## Basic components of a WebSite

### HTML
HTML stands for  Hypertext Markup Language and every website on the internet uses it to display information. Even the jupyter notebook system uses it to display this information in your browser. If you right click on a website and select "View Page Source" you can see the raw HTML of a web page. This is the information that Python will be looking at to grab information from. Let's take a look at a simple webpage's HTML:

    <!DOCTYPE html>  
    <html>  
        <head>
            <title>Title on Browser Tab</title>
        </head>
        <body>
            <h1> Website Header </h1>
            <p> Some Paragraph </p>
        <body>
    </html>

https://www.example.com/

https://www.w3schools.com/html/default.asp

### CSS

CSS stands for Cascading Style Sheets, this is what gives "style" to a website, including colors and fonts, and even some animations! CSS uses tags such as **id** or **class** to connect an HTML element to a CSS feature, such as a particular color. **id** is a unique id for an HTML tag and must be unique within the HTML document, basically a single use connection. **class** defines a general style that can then be linked to multiple HTML tags. Basically if you only want a single html tag to be red, you would use an id tag, if you wanted several HTML tags/blocks to be red, you would create a class in your CSS doc and then link it to the rest of these blocks.

## Web Scraping with Python


    


### Grabbing the title of a page

Let's start very simple, we will grab the title of a page. Remember that this is the HTML block with the **title** tag. For this task we will use **www.example.com** which is a website specifically made to serve as an example domain.

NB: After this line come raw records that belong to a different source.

(** * Text MOBA command layer (src/commands.cpp, src/text_moba.h)

    A shallow embedding of the ten console commands of the game and of the
    properties its specification states about them.

    The commands are written in a small monad that threads the session
    (the world owned by [TextMoba] plus the one stateful command object),
    records every observable call the command makes, and stops on a C++
    exception or on undefined behaviour.  The classes the commands talk
    to ([Character], [MapNode], [Skill], [CharacterGroups] and the body of
    [TextMoba]) are an interface, [Engine], of which the commands are
    generic clients. *)

From Stdlib Require Import ZArith List String Ascii Bool Lia.
Import ListNotations.

Local Open Scope string_scope.
Local Open Scope Z_scope.

(** ** Enumerations of text_moba.h *)

Inductive Team := BLUE | RED | NEUTRAL.

Inductive Place := BACK | FRONT.

Definition Team_eqb (a b : Team) : bool :=
  match a, b with
  | BLUE, BLUE | RED, RED | NEUTRAL, NEUTRAL => true
  | _, _ => false
  end.

Definition Place_eqb (a b : Place) : bool :=
  match a, b with
  | BACK, BACK | FRONT, FRONT => true
  | _, _ => false
  end.

(** The targeting mode of a skill.  commands.cpp tests it against [SINGLE]
    and [ANY_ROW] and sends everything else to the argument-less
    [targets()]; the enumeration itself lives in skill.h. *)
Inductive TargetType := SINGLE | ANY_ROW | NO_TARGET.

(** Shared pointers ([CharacterSP], [MapNodeSP], [SkillSP]) are object
    identities; a null pointer is [None]. *)
Definition Character := nat.
Definition MapNode := nat.
Definition Skill := nat.

(** ** Strings: [join], [toLower], [std::stoi] *)

(** [join(begin, end, joinString)] of commands.cpp. *)
Fixpoint join_from (joinString : string) (xs : list string) : string :=
  match xs with
  | [] => EmptyString
  | x :: rest => joinString ++ x ++ join_from joinString rest
  end.

Definition join (xs : list string) (joinString : string) : string :=
  match xs with
  | [] => EmptyString
  | x :: rest => x ++ join_from joinString rest
  end.

(** [std::tolower] in the C locale: only 'A'..'Z' move. *)
Definition tolower (c : ascii) : ascii :=
  let n := N_of_ascii c in
  if (65 <=? n)%N && (n <=? 90)%N then ascii_of_N (n + 32) else c.

(** [toLower] of commands.cpp walks the code points of the string, lowers
    each with [std::tolower] and re-encodes it.  On the bytes of an ASCII
    string decoding and encoding are the identity; the bytes of a longer
    UTF-8 sequence are all above 127 and the C locale leaves their code
    point alone, so the string is lowered byte by byte. *)
Fixpoint toLower (s : string) : string :=
  match s with
  | EmptyString => EmptyString
  | String c rest => String (tolower c) (toLower rest)
  end.

(** What a call to [std::stoi(str)] does: it returns an [int], or throws
    one of the two exceptions of <stdexcept>. *)
Inductive StoiResult :=
| StoiValue (n : Z)
| StoiInvalidArgument
| StoiOutOfRange.

Definition isspace (c : ascii) : bool :=
  let n := N_of_ascii c in
  (n =? 32)%N || ((9 <=? n)%N && (n <=? 13)%N).

Definition isdigit (c : ascii) : bool :=
  let n := N_of_ascii c in
  (48 <=? n)%N && (n <=? 57)%N.

Definition digit_value (c : ascii) : Z := Z.of_N (N_of_ascii c) - 48.

Fixpoint skip_spaces (s : string) : string :=
  match s with
  | String c rest => if isspace c then skip_spaces rest else s
  | EmptyString => s
  end.

(** The longest prefix of decimal digits: how many there are and their
    value, read after [acc]. *)
Fixpoint read_digits (acc : Z) (count : nat) (s : string) : Z * nat :=
  match s with
  | String c rest =>
      if isdigit c then read_digits (10 * acc + digit_value c) (S count) rest
      else (acc, count)
  | EmptyString => (acc, count)
  end.

(** One optional sign: whether it was a minus, and what follows it. *)
Definition strip_sign (s : string) : bool * string :=
  match s with
  | String c rest =>
      if (c =? "-")%char then (true, rest)
      else if (c =? "+")%char then (false, rest)
      else (false, s)
  | EmptyString => (false, s)
  end.

Definition INT_MIN : Z := - 2147483648.
Definition INT_MAX : Z := 2147483647.

(** [std::stoi(str)] with the default base 10, as the C++ standard defines
    it through [strtol]: leading white space is skipped, one sign is
    accepted, the longest run of digits is converted and whatever follows
    is ignored.  No digit at all is [std::invalid_argument]; a value that
    does not fit an [int] is [std::out_of_range]. *)
Definition stoi (str : string) : StoiResult :=
  let '(negative, body) := strip_sign (skip_spaces str) in
  let '(magnitude, count) := read_digits 0 0 body in
  match count with
  | O => StoiInvalidArgument
  | S _ =>
      let n := if negative then - magnitude else magnitude in
      if (INT_MIN <=? n) && (n <=? INT_MAX) then StoiValue n else StoiOutOfRange
  end.

(** The conversion of an [int] to [unsigned] ([unsigned index = stoi(..)]). *)
Definition to_unsigned (n : Z) : Z := n mod 4294967296.

(** The spec's words "a number": an optional sign followed by decimal
    digits and nothing else. *)
Fixpoint all_digits (s : string) : bool :=
  match s with
  | EmptyString => true
  | String c rest => isdigit c && all_digits rest
  end.

Definition spec_is_number (s : string) : bool :=
  match snd (strip_sign s) with
  | EmptyString => false
  | body => all_digits body
  end.

(** ** What a command can be seen doing *)

(** One argument of the variadic [print(...)]: the console concatenates
    the arguments of one call into one line. *)
Inductive PrintArg :=
| PS (s : string)
| PN (n : Z).

(** The calls a command makes on its collaborators, in the order made. *)
Inductive Call :=
| CPrint (line : list PrintArg)
| CExecCommand (line : string)
| CMoveCharacter (c : Character) (dest : MapNode)
| CPlaceCharacter (c : Character) (place : Place)
| CAttack (attacker target : Character)
| CSubMana (c : Character) (cost : Z)
| CUseOn (skill : Skill) (targets : list Character)
| CRestart (className : string)
| CNextTurn.

Definition is_print (c : Call) : bool :=
  match c with CPrint _ => true | _ => false end.

Definition is_nextTurn (c : Call) : bool :=
  match c with CNextTurn => true | _ => false end.

Definition is_useOn (c : Call) : bool :=
  match c with CUseOn _ _ => true | _ => false end.

Definition is_subMana (c : Call) : bool :=
  match c with CSubMana _ _ => true | _ => false end.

Let's go through the main steps:

In [None]:
import requests

In [None]:
# Step 1: Use the requests library to grab the page
# Note, this may fail if you have a firewall blocking Python/Jupyter
# Note sometimes you need to run this twice if it fails the first time
res = requests.get("http://www.example.com")

The **requests library** in Python is a powerful and easy-to-use HTTP library for making web requests. It allows you to send HTTP/1.1 requests (GET, POST, PUT, DELETE, etc.) and handle responses from web servers.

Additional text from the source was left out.